━━━ Data provided

(** A checker for the format limits. *)
Definition in_ub (w z : Z) : bool := ((0 <=? z) && (z <? 2 ^ w))%Z.
Definition parsed_okb (p : ParsedEntry) : bool :=
  match pe_stored p with
  | StWire wire offs rcode answers =>
      (Z.of_nat (length (k_name (pe_key p))) <? 65536)%Z && is_utf8 (k_name (pe_key p))
      && in_ub 16 (k_rtype (pe_key p)) && in_ub 16 (k_class (pe_key p)) && in_ub 32 (pe_age p) && in_ub 32 (pe_ttl p)
      && in_ub 16 rcode && (length answers <=? MAX_SNAPSHOT_ANSWERS)
      && forallb (λ a, (Z.of_nat (length a) <? 65536)%Z && is_utf8 a) answers
      && (Z.of_nat (length wire) <=? MAX_SNAPSHOT_WIRE_LEN)%Z && wire_matches_key wire (pe_key p)
      && (length offs <=? MAX_SNAPSHOT_TTL_OFFSETS)
      && forallb (λ o, (0 <=? o) && (o + 4 <=? Z.of_nat (length wire)))%Z offs
  | StMessage _ => false
  end.
Lemma parsed_okb_ok p : parsed_okb p = true → parsed_ok p.
Proof.
  unfold parsed_okb, parsed_ok. destruct (pe_stored p); [|done]. unfold in_ub. intros H. bool_to_prop.
  repeat match goal with
  | H : (_ <? _)%Z = true |- _ => apply Z.ltb_lt in H
  | H : (_ <=? _)%Z = true |- _ => apply Z.leb_le in H
  | H : (_ <=? _) = true |- _ => apply Nat.leb_le in H
  | H : forallb _ _ = true |- _ => apply forallb_Forall in H
  end.
  constructor; try done; (eapply Forall_impl; [done|]); intros x Hx; simpl in Hx; bool_to_prop; split; try done; lia.
Qed.
Lemma cache_inv_filled cap l : cache_inv one_hash (filled cap l).
Proof.
  unfold filled. destruct (run_ops_ok one_hash ttl_pos (λ e He, He) (cache_new None cap 0 0 60)
    ((λ p, OpInsert 0 (sample_key p.1) p.2 None) <$> l)) as (c & -> & Hc); [| |exact Hc].
  - apply Forall_fmap, Forall_true. done.
  - by apply cache_new_inv.
Qed.


Lemma import_snapshot_total_witness :
  ∃ n c', import_snapshot one_hash 0 0 0 two_entries (SNAPSHOT_MAGIC ++ bs "garbage, not a snapshot") = Some (n, c') ∧
    cache_wf one_hash (λ _, True) c' ∧ cache_len c' ≤ max (dc_capacity c') (length (dc_shards c')) ∧
    ∀ P, all_entries P two_entries → (∀ k e, restored_ok k e → P k e) → all_entries P c'.
Proof.
  apply (import_snapshot_total one_hash 0 0 0 two_entries (SNAPSHOT_MAGIC ++ bs "garbage, not a snapshot")).
  destruct (cache_inv_filled 100 [(bs "a.example", sample_response (bs "a.example") 300);
    (bs "b.example", sample_response (bs "b.example") 300)]) as [H1 H2 H3 H4 H5].
  constructor; [done..|]. intros i sh Hi. destruct (H5 i sh Hi). by constructor.
Defined.

(** The import puts the entries back most recently used first, so recency is reversed:
    when the new cache is smaller, it is the most recently used entry that is evicted.
    Here [b] was used last; of the two, a cache of one entry per shard keeps [a]. *)
Theorem snapshot_evicts_most_recent :
  keys_of two_entries = [bs "b.example"; bs "a.example"] ∧
  (keys_of ∘ snd <$> import_snapshot one_hash 0 1000 0 (cache_new None 1 0 0 60) (export_snapshot 1000 0 two_entries))
  = Some [bs "a.example"].
Proof. split; vm_compute; reflexivity. Qed.

Definition big_response (name : bytes) (n : nat) : Message :=
  set_sections (replicate n {| dr_name := name; dr_ttl := 300%Z; dr_data := RdA sample_ip |}) [] []
    (sample_response name 300).
Definition with_big (n : nat) : DnsCache :=
  filled 100 [(bs "a.example", sample_response (bs "a.example") 300); (bs "big.example", big_response (bs "big.example") n)].

(** The export writes entries that the import refuses: a response with more than 64
    answers is exported, but reading it back stops the import, and every entry behind it
    is lost too. *)
Theorem snapshot_loses_entries :
  fst <$> import_snapshot one_hash 0 1000 0 fresh_cache (export_snapshot 1000 0 (with_big 64)) = Some 2 ∧
  length (exports 0 (with_big 65)) = 2 ∧
  fst <$> import_snapshot one_hash 0 1000 0 fresh_cache (export_snapshot 1000 0 (with_big 65)) = Some 0.
Proof. split_and!; vm_compute; reflexivity. Qed.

━━━━━━

Your task is to restate, word for word, only those lines above that fall between the line holding "constructor; try done;" and the line holding "when the new", inclusive.

  constructor; try done; (eapply Forall_impl; [done|]); intros x Hx; simpl in Hx; bool_to_prop; split; try done; lia.
Qed.
Lemma cache_inv_filled cap l : cache_inv one_hash (filled cap l).
Proof.
  unfold filled. destruct (run_ops_ok one_hash ttl_pos (λ e He, He) (cache_new None cap 0 0 60)
    ((λ p, OpInsert 0 (sample_key p.1) p.2 None) <$> l)) as (c & -> & Hc); [| |exact Hc].
  - apply Forall_fmap, Forall_true. done.
  - by apply cache_new_inv.
Qed.


Lemma import_snapshot_total_witness :
  ∃ n c', import_snapshot one_hash 0 0 0 two_entries (SNAPSHOT_MAGIC ++ bs "garbage, not a snapshot") = Some (n, c') ∧
    cache_wf one_hash (λ _, True) c' ∧ cache_len c' ≤ max (dc_capacity c') (length (dc_shards c')) ∧
    ∀ P, all_entries P two_entries → (∀ k e, restored_ok k e → P k e) → all_entries P c'.
Proof.
  apply (import_snapshot_total one_hash 0 0 0 two_entries (SNAPSHOT_MAGIC ++ bs "garbage, not a snapshot")).
  destruct (cache_inv_filled 100 [(bs "a.example", sample_response (bs "a.example") 300);
    (bs "b.example", sample_response (bs "b.example") 300)]) as [H1 H2 H3 H4 H5].
  constructor; [done..|]. intros i sh Hi. destruct (H5 i sh Hi). by constructor.
Defined.

(** The import puts the entries back most recently used first, so recency is reversed:
    when the new cache is smaller, it is the most recently used entry that is evicted.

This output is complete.